Sentinel

Market intelligence & stock prediction platform. Equities, crypto, and social sentiment in one honest research pipeline: ingest → features → walk-forward train → evaluate → backtest, end-to-end from the CLI.

v0.1.0 — shipped. Full MVP loop runs on equities (via yfinance) and crypto (via CCXT) with Reddit + X/Twitter sentiment as parallel optional blocks. Pluggable storage (DuckDB default, Postgres / TimescaleDB opt-in). Multi-stage Docker image + Fly.io deploy recipe.

What it does

Most "stock predictor" projects use one data source, a single train/test split, and one model.

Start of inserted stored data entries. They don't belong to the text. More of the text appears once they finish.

(** [while (qty >= mlen) mlen += mlen;], an error when it wraps around. *)
Fixpoint double_until (fuel : nat) (qty old mlen : Z) : BM (option Z) :=
  if qty <? mlen then mret (Some mlen)
  else if mlen <? old then mret None
  else match fuel with
       | O => no_fuel
       | S fuel => m ← icint (mlen + mlen); double_until fuel qty old m
       end.

(** The callback that collects the pieces of [b]. The result of [bmidstr] is
    stored without a test for NULL. *)
Definition bscb (b : Z) (bl : bstrList) (ofs len : Z) : BM (Z * bstrList) :=
  g ← (if lmlen bl <=? qty bl then
         m ← icint (lmlen bl * 2);
         m ← double_until 32 (qty bl) (lmlen bl) m;
         match m with
         | None => mret None
         | Some m =>
             e ← realloc_entries (entry bl) m;
             match e with None => mret None | Some e => mret (Some (mkList (qty bl) m e)) end
         end
       else mret (Some bl));
  match g with
  | None => mret (BSTR_ERR, bl)
  | Some bl =>
      x ← bmidstr b ofs len;
      e ← lift (store (entry bl) (qty bl) x);
      mret (BSTR_OK, mkList (qty bl + 1) (lmlen bl) e)
  end.

(** The list [bsplit], [bsplitstr] and [bsplits] start from. *)
Definition start_list : BM (option bstrList) :=
  ok ← outcome;
  if negb ok then mret None else
  e ← realloc_entries [] 4;
  match e with None => mret None | Some e => mret (Some (mkList 0 4 e)) end.

Definition collect (split : bstrList → BM (Z * bstrList)) : BM (option bstrList) :=
  g ← start_list;
  match g with
  | None => mret None
  | Some bl =>
      r ← split bl;
      if r.1 <? 0 then bstrListDestroy (Some r.2);; mret None else mret (Some r.2)
  end.

Definition usable (str : Z) : BM bool :=
  if str =? 0 then mret false else
  s ← deref str;
  mret (match data s with None => false | Some _ => negb (slen s <? 0) end).

Definition bsplit (fuel : nat) (str splitChar : Z) : BM (option bstrList) :=
  ok ← usable str;
  if negb ok then mret None else collect (bsplitcb (bscb str) fuel str splitChar 0).

Definition bsplitstr (fuel : nat) (str splitStr : Z) : BM (option bstrList) :=
  ok ← usable str;
  if negb ok then mret None else collect (bsplitstrcb (bscb str) fuel str splitStr 0).

Definition bsplits (fuel : nat) (str splitStr : Z) : BM (option bstrList) :=
  ok ← usable str;
  if negb ok then mret None else
  ok ← usable splitStr;
  if negb ok then mret None else collect (bsplitscb (bscb str) fuel str splitStr 0).
Definition findreplaceengine (b find repl pos : Z) : BM Z :=
  if (b =? 0) || (find =? 0) || (repl =? 0) then mret BSTR_ERR else
  s ← deref b; sf ← deref find; sr ← deref repl;
  with_data s BSTR_ERR (λ db, with_data sf BSTR_ERR (λ df, with_data sr BSTR_ERR (λ dr,
  if (pos <? 0) || (slen sf <=? 0) || (mlen s <=? 0) || (mlen s <? slen s) || (slen s <? 0) || (slen sr <? 0)
  then mret BSTR_ERR else
  if slen s - slen sf <? pos then mret BSTR_OK else
  auxf ← (if aliases df db (slen sf) (slen s) pos then bstrcpy find else mret find);
  if auxf =? 0 then mret BSTR_ERR else
  auxr ← (if aliases dr db (slen sr) (slen s) pos then bstrcpy repl else mret repl);
  if auxr =? 0 then drop_aux auxf find;; mret BSTR_ERR else
  af ← deref auxf; ar ← deref auxr;
  let lf := slen af in let lr := slen ar in
  let fuel := S (Z.to_nat (slen s)) in
  with_data ar BSTR_ERR (λ pr,
  ret ← (if lf - lr =? 0 then replace_same fuel b auxf db pr lf lr pos;; mret BSTR_OK
    else if 0 <? lf - lr then
      '(acc, pos) ← shrink_loop fuel b auxf db pr lf lr 0 pos;
      (if negb (acc =? 0) then
         let i := slen s in
         (if pos <? i then memmove (padd db (pos - acc)) (padd db pos) (i - pos) else mret tt);;
         put b (mkB (mlen s) (i - acc) (data s));;
         write_byte (padd db (i - acc)) 0
       else mret tt);;
      mret BSTR_OK
    else replace_grow fuel b auxf pr lf lr pos);
  drop_aux auxf find;;
  drop_aux auxr repl;;
  mret ret)))).
End engine.

Definition bfindreplace : Z → Z → Z → Z → BM Z := findreplaceengine binstr.
Definition bfindreplacecaseless : Z → Z → Z → Z → BM Z := findreplaceengine binstrcaseless.

(** * The reference *)

Section reference.
Context (same : Z → Z → bool).

Fixpoint begins_with (f c : list Z) : bool :=
  match f, c with
  | [], _ => true
  | x :: f, y :: c => same x y && begins_with f c
  | _, [] => false
  end.

(** [c] with [r] for each occurrence of [f], looked for from the left. *)
Fixpoint replaced_left (fuel : nat) (f r c : list Z) : list Z :=
  match fuel, c with
  | S fuel, x :: c' => if begins_with f c then r ++ replaced_left fuel f r (drop (length f) c) else x :: replaced_left fuel f r c'
  | _, _ => c
  end.

(** The same from position [pos] on. *)
Definition findreplace (f r : list Z) (pos : Z) (c : list Z) : list Z :=
  take (Z.to_nat pos) c ++ replaced_left (length c) f r (drop (Z.to_nat pos) c).

(** The positions from [pos] on at which the search stops in turn. *)
Inductive found_from (f c : list Z) : Z → list Z → Prop :=
| found_none pos : (∀ p, pos ≤ p → ¬ occurs same f c p) → found_from f c pos []
| found_next pos p ps :
    pos ≤ p → occurs same f c p → (∀ q, pos ≤ q → occurs same f c q → p ≤ q) →
    found_from f c (p + zlen f) ps → found_from f c pos (p :: ps).

(** Where the next occurrence, or the end, is. *)
Definition next_of (c : list Z) (ps : list Z) : Z := match ps with [] => zlen c | p :: _ => p end.

(** The result from the first occurrence on. *)
Fixpoint segments (f r c : list Z) (ps : list Z) : list Z :=
  match ps with
  | [] => []
  | p :: ps => r ++ zslice c (p + zlen f) (next_of c ps - (p + zlen f)) ++ segments f r c ps
  end.

Lemma begins_with_occurs f c p : 0 ≤ p ≤ zlen c → begins_with f (drop (Z.to_nat p) c) = true ↔ occurs same f c p.
Proof.
  intros Hp. unfold occurs. assert (∀ f d, begins_with f d = true ↔ zlen f ≤ zlen d ∧ Forall2 (λ x y, same x y = true) f (take (length f) d)) as Hb.
  { clear. induction f as [|x f IH]; intros d; cbn [begins_with].
    - change (zlen (@nil Z)) with 0. pose proof (zlen_nonneg d). cbn. split; [by split; [lia|constructor]|done].
    - destruct d as [|y d]; cbn [length take].
      + rewrite zlen_cons. pose proof (zlen_nonneg f). change (zlen (@nil Z)) with 0. split; [done|]. intros [? _]. lia.
      + rewrite andb_true_iff, IH, !zlen_cons. split.
        * intros (? & ? & ?). split; [lia|by constructor].
        * intros (? & HF). inversion HF; subst. split_and!; [done|lia|done]. }
  rewrite Hb, zlen_drop by lia. unfold zslice. replace (Z.to_nat (zlen f)) with (length f) by (unfold zlen; lia).
  split; [intros (? & ?)|intros (? & ? & ?)]; split_and!; try done; lia.
Qed.

Lemma found_bound f c pos ps : found_from f c pos ps → pos ≤ zlen c → pos ≤ next_of c ps ≤ zlen c.
Proof.
  intros Hf Hp. destruct Hf as [pos Hn|pos p ps Hpp Ho _ _]; cbn; [lia|]. destruct Ho as (? & ? & _). pose proof (zlen_nonneg f). lia.
Qed.

Lemma replaced_left_segments fuel f r c pos ps :
  0 < zlen f → 0 ≤ pos ≤ zlen c → found_from f c pos ps → (length (drop (Z.to_nat pos) c) ≤ fuel)%nat →
  replaced_left fuel f r (drop (Z.to_nat pos) c) = zslice c pos (next_of c ps - pos) ++ segments f r c ps.
Proof.
  intros Hf. revert pos ps. induction fuel as [|fuel IH]; intros pos ps Hpos Hps Hfuel.
  { destruct (drop (Z.to_nat pos) c) eqn:E; [|cbn in Hfuel; lia]. assert (pos = zlen c) as -> by (apply (f_equal length) in E; rewrite length_drop in E; unfold zlen in *; cbn in E; lia).
    pose proof (found_bound _ _ _ _ Hps ltac:(lia)) as Hb. cbn [replaced_left]. destruct ps as [|p ps]; [cbn; rewrite Z.sub_diag; done|].
    inversion Hps as [|? ? ? ? (? & ? & _)]; subst. cbn in Hb. lia. }
  destruct (drop (Z.to_nat pos) c) as [|x d] eqn:E.
  { assert (pos = zlen c) as -> by (apply (f_equal length) in E; rewrite length_drop in E; unfold zlen in *; cbn in E; lia).
    pose proof (found_bound _ _ _ _ Hps ltac:(lia)) as Hb. cbn [replaced_left]. destruct ps as [|p ps]; [cbn; rewrite Z.sub_diag; done|].
    inversion Hps as [|? ? ? ? (? & ? & _)]; subst. cbn in Hb. lia. }
  assert (pos < zlen c) as Hlt by (apply (f_equal length) in E; rewrite length_drop in E; unfold zlen in *; cbn in E; lia).
  cbn [replaced_left]. destruct (begins_with f (x :: d)) eqn:Eb.
  - rewrite <-E in Eb. apply begins_with_occurs in Eb; [|lia].
    inversion Hps as [? Hn|? p ps' Hpp Ho Hmin Hps']; subst; [exfalso; by apply (Hn pos)|].
    assert (p = pos) as -> by (specialize (Hmin pos ltac:(lia) Eb); lia).
    destruct Ho as (_ & Hle & _). cbn [next_of segments]. rewrite Z.sub_diag. change (zslice c pos 0) with (@nil Z). cbn [app]. f_equal.
    rewrite <-E, drop_drop. replace (Z.to_nat pos + length f)%nat with (Z.to_nat (pos + zlen f)) by (unfold zlen in *; lia).
    apply IH; [lia|done|]. rewrite length_drop. rewrite <-E, length_drop in Hfuel. unfold zlen in *. lia.
  - assert (drop (Z.to_nat (pos + 1)) c = d) as Ed.
    { replace (Z.to_nat (pos + 1)) with (Z.to_nat pos + 1)%nat by lia. by rewrite <-drop_drop, E. }
    assert (¬ occurs same f c pos) as Hno.
    { intros Ho. apply begins_with_occurs in Ho; [|lia]. rewrite E, Eb in Ho. done. }
    assert (found_from f c (pos + 1) ps) as Hps1.
    { inversion Hps as [? Hn|? p ps' Hpp Ho Hmin Hps']; subst.
      - constructor. intros p Hp. apply Hn. lia.
      - constructor; [|done|intros q Hq; apply Hmin; lia|done]. destruct (decide (p = pos)) as [->|]; [done|lia]. }
    rewrite <-Ed, (IH (pos + 1) ps); [|lia|done|rewrite Ed; cbn in Hfuel; lia].
    pose proof (found_bound _ _ _ _ Hps1 ltac:(lia)) as Hb. change (x :: zslice c (pos + 1) (next_of c ps - (pos + 1)) ++ segments f r c ps) with ((x :: zslice c (pos + 1) (next_of c ps - (pos + 1))) ++ segments f r c ps). f_equal.
    unfold zslice. rewrite E, Ed. replace (Z.to_nat (next_of c ps - pos)) with (S (Z.to_nat (next_of c ps - (pos + 1)))) by lia. done.
Qed.

Lemma findreplace_segments f r c pos ps :
  0 < zlen f → 0 ≤ pos ≤ zlen c → found_from f c pos ps →
  findreplace f r pos c = take (Z.to_nat (next_of c ps)) c ++ segments f r c ps.
Proof.
  intros Hf Hp Hps. unfold findreplace. rewrite (replaced_left_segments _ f r c pos ps); [|done|done|done|rewrite length_drop; lia].
  rewrite app_assoc. f_equal. pose proof (found_bound _ _ _ _ Hps ltac:(lia)) as Hb. unfold zslice.
  rewrite take_take_drop. f_equal. lia.
Qed.

Lemma found_exists f c pos : 0 < zlen f → 0 ≤ pos → ∃ ps, found_from f c pos ps.
Proof.
  intros Hf Hpos. remember (Z.to_nat (zlen c - pos)) as n eqn:En. revert pos Hpos En. induction (lt_wf n) as [n _ IH]. intros pos Hpos ->.
  destruct (decide (zlen c < pos + zlen f)) as [Hend|Hroom].
  { exists []. constructor. intros p Hp (_ & Hle & _). lia. }
  destruct (begins_with f (drop (Z.to_nat pos) c)) eqn:Eb.
  - apply begins_with_occurs in Eb; [|lia]. destruct (IH (Z.to_nat (zlen c - (pos + zlen f))) ltac:(lia) (pos + zlen f)) as [ps Hps]; [lia|done|].
    exists (pos :: ps). by constructor.
  - destruct (IH (Z.to_nat (zlen c - (pos + 1))) ltac:(lia) (pos + 1)) as [ps Hps]; [lia|done|]. exists ps.
    assert (¬ occurs same f c pos) as Hno by (intros Ho%begins_with_occurs; [congruence|lia]).
    inversion Hps as [? Hn|? p ps' Hpp Ho Hmin Hps']; subst.
    + constructor. intros p Hp. destruct (decide (p = pos)) as [->|]; [done|apply Hn; lia].
    + constructor; [lia|done| |done]. intros q Hq Hoq. apply Hmin; [|done]. destruct (decide (q = pos)) as [->|]; [done|lia].
Qed.

End reference.

(** Occurrences do not overlap. *)
Fixpoint spaced (f c : list Z) (pos : Z) (ps : list Z) : Prop :=
  match ps with [] => pos ≤ zlen c | p :: ps => pos ≤ p ∧ spaced f c (p + zlen f) ps end.

Lemma found_spaced same f c pos ps : found_from same f c pos ps → pos ≤ zlen c → spaced f c pos ps.
Proof.
  induction 1 as [pos Hn|pos p ps Hp Ho _ _ IH]; intros Hpos; [done|]. split; [done|]. apply IH. by destruct Ho as (_ & ? & _).
Qed.

Lemma spaced_next f c pos ps : 0 < zlen f → spaced f c pos ps → pos ≤ next_of c ps ≤ zlen c.
Proof.
  intros Hf. revert pos. induction ps as [|p ps IH]; intros pos; cbn; [lia|]. intros [Hp Hs]. specialize (IH _ Hs). lia.
Qed.

Lemma spaced_count f c pos ps : 0 < zlen f → spaced f c pos ps → pos + zlen ps ≤ zlen c.
Proof.
  intros Hf. revert pos. induction ps as [|p ps IH]; intros pos; cbn [spaced].
  - change (zlen (@nil Z)) with 0. lia.
  - intros [Hp Hs%IH]. rewrite zlen_cons. lia.
Qed.

Lemma spaced_app f c pos ps p qs : spaced f c pos (ps ++ p :: qs) → spaced f c (p + zlen f) qs.
Proof. revert pos. induction ps as [|x ps IH]; intros pos; cbn; [by intros [_ ?]|intros [_ ?]; by eapply IH]. Qed.

Lemma zlen_segments f r c pos ps :
  0 < zlen f → 0 ≤ pos → spaced f c pos ps → zlen (segments f r c ps) = zlen c - next_of c ps + (zlen r - zlen f) * zlen ps.
Proof.
  intros Hf. revert pos. induction ps as [|p ps IH]; intros pos Hpos Hs; cbn [segments next_of].
  - change (zlen (@nil Z)) with 0. lia.
  - destruct Hs as [Hp Hs]. pose proof (spaced_next _ _ _ _ Hf Hs) as Hn. rewrite !zlen_app, (IH (p + zlen f)), zlen_zslice, zlen_cons by (done || lia). lia.
Qed.
(** * When memory does not run out *)

(** [m] started when no allocation is going to fail: its result is as [P] says, and none is
    going to fail afterwards. *)
Definition lucky {A} (m : BM A) (P : A → Prop) : Prop :=
  ∀ h a h', outcomes h = [] → m h = Done (a, h') → P a ∧ outcomes h' = [].

Section luck.
Context {A B : Type}.
Implicit Types (P : A → Prop) (Q : B → Prop).

Lemma lucky_bind (m : BM A) P (f : A → BM B) Q : lucky m P → (∀ a, P a → lucky (f a) Q) → lucky (m ≫= f) Q.
Proof.
  intros Hm Hf h a h' Ho. rewrite M_bind_eq. destruct (m h) as [[x h1]| |] eqn:E; cbn; try done.
  destruct (Hm h x h1 Ho E) as [Hx H1]. by apply Hf.
Qed.

Lemma lucky_mono (m : BM A) P (P' : A → Prop) : lucky m P → (∀ a, P a → P' a) → lucky m P'.
Proof. intros Hm HP h a h' Ho E. destruct (Hm h a h' Ho E). auto. Qed.

Lemma lucky_ret (a : A) P : P a → lucky (mret a) P.
Proof. intros HP h a' h' Ho [= <- <-]. done. Qed.
End luck.

Lemma lucky_lift {A} (m : res A) : lucky (lift m) (λ _, True).
Proof. intros h a h' Ho. unfold lift. destruct m; cbn; try done. by intros [= <- <-]. Qed.

Lemma lucky_deref a : lucky (deref a : BM tagbstring) (λ _, True).
Proof. intros h s h' Ho. unfold deref. destruct (structs h !! a); [|done]. by intros [= <- <-]. Qed.

Lemma lucky_put a s : lucky (put a s) (λ _, True).
Proof. intros h u h' Ho. unfold put. destruct (structs h !! a); [|done]. by intros [= <- <-]. Qed.

Lemma lucky_load p n : lucky (load_bytes p n) (λ _, True).
Proof. intros h c h' Ho. unfold load_bytes. destruct (blocks h !! p.1); [|done]. case_if; [|done]. by intros [= <- <-]. Qed.

Lemma lucky_store p c : lucky (store_bytes p c) (λ _, True).
Proof. intros h u h' Ho. unfold store_bytes. destruct (blocks h !! p.1); [|done]. case_if; [|done]. by intros [= <- <-]. Qed.

Lemma lucky_free p : lucky (free p) (λ _, True).
Proof. intros h u h' Ho. unfold free. destruct (blocks h !! p.1); [|done]. case_if; [|done]. by intros [= <- <-]. Qed.

Lemma lucky_free_struct a : lucky (free_struct a) (λ _, True).
Proof. intros h u h' Ho. unfold free_struct. destruct (structs h !! a); [|done]. by intros [= <- <-]. Qed.

Lemma lucky_malloc n : lucky (malloc n) is_Some.
Proof. intros h x h' Ho. unfold malloc, outcome. rewrite Ho. cbn. intros [= <- <-]. by split. Qed.

Lemma lucky_realloc p n : lucky (realloc p n) is_Some.
Proof.
  intros h x h' Ho. unfold realloc, outcome. rewrite Ho. cbn. destruct (blocks h !! p.1); [|done].
  case_if; [done|]. intros [= <- <-]. by split.
Qed.

Create HintDb lucky.
#[export] Hint Resolve lucky_lift lucky_deref lucky_put lucky_load lucky_store lucky_free lucky_free_struct : lucky.

Lemma lucky_move d s n : lucky (memmove d s n) (λ _, True).
Proof. unfold memmove. case_if; [by apply lucky_ret|]. eapply lucky_bind; [eauto with lucky|]. eauto with lucky. Qed.

Lemma lucky_memcpy d s n : lucky (memcpy d s n) (λ _, True).
Proof. unfold memcpy. case_if; [done|]. apply lucky_move. Qed.

Lemma lucky_strategy d len olen : lucky (reallocStrategy d len olen) is_Some.
Proof.
  unfold reallocStrategy. eapply lucky_bind; [apply lucky_realloc|]. intros x [y ->]. apply lucky_ret. done.
Qed.

Lemma lucky_grow (b n : Z) (s : tagbstring) (r : option (ptr * Z)) : is_Some r →
  lucky (match r with
         | None => mret BSTR_ERR
         | Some (x, len) => put b (mkB len n (Some x));; write_byte (padd x n) 0;; mret BSTR_OK
         end) (λ r, r = BSTR_OK).
Proof.
  intros [[x len] ->]. eapply lucky_bind; [eauto with lucky|]. intros _ _.
  eapply lucky_bind; [apply lucky_store|]. intros _ _. by apply lucky_ret.
Qed.
Definition bsreada (fuel : nat) (r : Z) (s : option (bStream Σ)) (n : Z) : BM (Z * option (bStream Σ)) :=
  with_stream s (λ s,
  ok ← usable_result r s;
  if negb ok || (n <=? 0) then mret (BSTR_ERR, s) else
  t ← deref r;
  if INT_MAX - slen t <? n then mret (BSTR_ERR, s) else
  let n := n + slen t in
  let orslen := slen t in
  sb ← deref (buff s);
  let l := slen sb in
  let rest :=
    n1 ← icint (maxBuffSz s + 1);
    a ← balloc (buff s) n1;
    if negb (a =? BSTR_OK) then mret (BSTR_ERR, s) else
    sb ← deref (buff s);
    match data sb with None => undef | Some b => reada_loop fuel r n orslen b l s end in
  if l =? 0 then
    if negb (isEOF s =? 0) then mret (BSTR_ERR, s)
    else if n <? mlen t then
      match data t with
      | None => undef
      | Some d =>
          '(l, st) ← fetch (padd d (slen t)) (n - slen t) (parm s);
          let s := with_parm s st in
          if (l <=? 0) || (n - slen t <? l) then mret (BSTR_ERR, at_EOF s) else
          set_slen r (slen t + l);;
          write_byte (padd d (slen t + l)) 0;;
          mret (BSTR_OK, s)
      end
    else rest
  else rest).

(** *** The variants that replace the result *)

(** [if (BSTR_OK != balloc (s->buff, s->maxBuffSz + 1)) return BSTR_ERR; r->slen = 0;] *)
Definition clear_result (r : Z) s : BM bool :=
  n1 ← icint (maxBuffSz s + 1);
  a ← balloc (buff s) n1;
  if negb (a =? BSTR_OK) then mret false else set_slen r 0;; mret true.

(** [s == NULL || s->buff == NULL || r == NULL || r->mlen <= 0] *)
Definition no_result (r : Z) (s : option (bStream Σ)) : BM bool :=
  match s with
  | None => mret true
  | Some s => if (buff s =? 0) || (r =? 0) then mret true else t ← deref r; mret (mlen t <=? 0)
  end.

Definition replacing (r : Z) (s : option (bStream Σ)) (k : BM (Z * option (bStream Σ))) : BM (Z * option (bStream Σ)) :=
  match s with
  | None => mret (BSTR_ERR, s)
  | Some t => ok ← clear_result r t; if negb ok then mret (BSTR_ERR, s) else k
  end.

Definition bsreadln (fuel : nat) (r : Z) (s : option (bStream Σ)) (terminator : Z) : BM (Z * option (bStream Σ)) :=
  bad ← no_result r s;
  if (bad : bool) then mret (BSTR_ERR, s) else replacing r s (bsreadlna fuel r s terminator).

Definition bsreadlns (fuel : nat) (r : Z) (s : option (bStream Σ)) (term : Z) : BM (Z * option (bStream Σ)) :=
  match s with
  | None => mret (BSTR_ERR, s)
  | Some t =>
      if (buff t =? 0) || (r =? 0) then mret (BSTR_ERR, s) else
      n ← term_length term;
      match n with
      | None => mret (BSTR_ERR, s)
      | Some n =>
          bad ← no_result r s;
          if (bad : bool) then mret (BSTR_ERR, s)
          else if n =? 1 then c ← first_of term; bsreadln fuel r s c
          else if n <? 1 then mret (BSTR_ERR, s)
          else replacing r s (bsreadlnsa fuel r s term)
      end
  end.

Definition bsread (fuel : nat) (r : Z) (s : option (bStream Σ)) (n : Z) : BM (Z * option (bStream Σ)) :=
  bad ← no_result r s;
  if (bad : bool) || (n <=? 0) then mret (BSTR_ERR, s) else replacing r s (bsreada fuel r s n).

Definition bsunread (s : option (bStream Σ)) (b : Z) : BM Z :=
  match s with
  | None => mret BSTR_ERR
  | Some s => if buff s =? 0 then mret BSTR_ERR else binsert (buff s) 0 b 63
  end.

Definition bspeek (r : Z) (s : option (bStream Σ)) : BM Z :=
  match s with
  | None => mret BSTR_ERR
  | Some s => if buff s =? 0 then mret BSTR_ERR else bassign r (buff s)
  end.

(** ** Splitting a stream *)

Section callbacks.
Context {A : Type} (cb : A → option (bStream Σ) → Z → Z → BM (Z * A * option (bStream Σ))).

(** [while (bsreada (buff, s, BSSSC_BUFF_LEN) >= 0);] *)
Fixpoint read_all (fuel : nat) (buff : Z) (s : option (bStream Σ)) : BM (option (bStream Σ)) :=
  match fuel with
  | O => no_fuel
  | S fuel =>
      '(r, s) ← bsreada (S fuel) buff s BSSSC_BUFF_LEN;
      if 0 <=? r then read_all fuel buff s else mret s
  end.

(** The loop of [bssplitscb]: behind a split character what was read too far goes back
    to the stream, so that the callback finds the stream there. *)
Fixpoint splits_loop (fuel : nat) (chrs : charField) (buff i p : Z) (parm : A) (s : option (bStream Σ))
    : BM (Z * A * option (bStream Σ)) :=
  match fuel with
  | O => no_fuel
  | S fuel =>
      t ← deref buff;
      '(s, ended) ← (if slen t <=? i then
          '(_, s) ← bsreada (S fuel) buff s BSSSC_BUFF_LEN;
          t ← deref buff;
          mret (s, slen t <=? i)
        else mret (s, false));
      if (ended : bool) then
        '(ret, parm, s) ← cb parm s p buff;
        mret ((if 0 <? ret then 0 else ret), parm, s)
      else
        t ← deref buff;
        match data t with
        | None => undef
        | Some d =>
            c ← read_byte (padd d i);
            hit ← lift (testInCharField chrs c);
            if (hit : bool) then
              ret ← with_local (mkB (-1) (slen t - (i + 1)) (Some (padd d (i + 1)))) (bsunread s);
              if ret <? 0 then mret (ret, parm, s) else
              set_slen buff i;;
              write_byte (padd d i) 0;;
              '(ret, parm, s) ← cb parm s p buff;
              if ret <? 0 then mret (ret, parm, s) else
              t ← deref buff;
              match data t with
              | None => undef
              | Some d =>
                  write_byte (padd d i) c;;
                  set_slen buff 0;;
                  p ← icint (p + (i + 1));
                  splits_loop fuel chrs buff 0 p parm s
              end
            else splits_loop fuel chrs buff (i + 1) p parm s
        end
  end.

Sentinel is built to avoid those mistakes:

Multi-source by design. Equities, crypto, Reddit, and X/Twitter feed the same feature table, and every sentiment block is cleanly separable for ablation.
No leakage. Walk-forward / rolling-origin CV is the only accepted evaluation protocol. Features only use information available at time t.
Baselines first. Every model is compared against predict_majority, predict_prev_sign, and buy-and-hold. If the fancy model can't beat the naive rule, that's a finding — not a failure to hide.
Honest evaluation. Ablations (sentiment on/off), regime slicing (vol terciles × bull/bear), realistic transaction costs, vol-targeted sizing.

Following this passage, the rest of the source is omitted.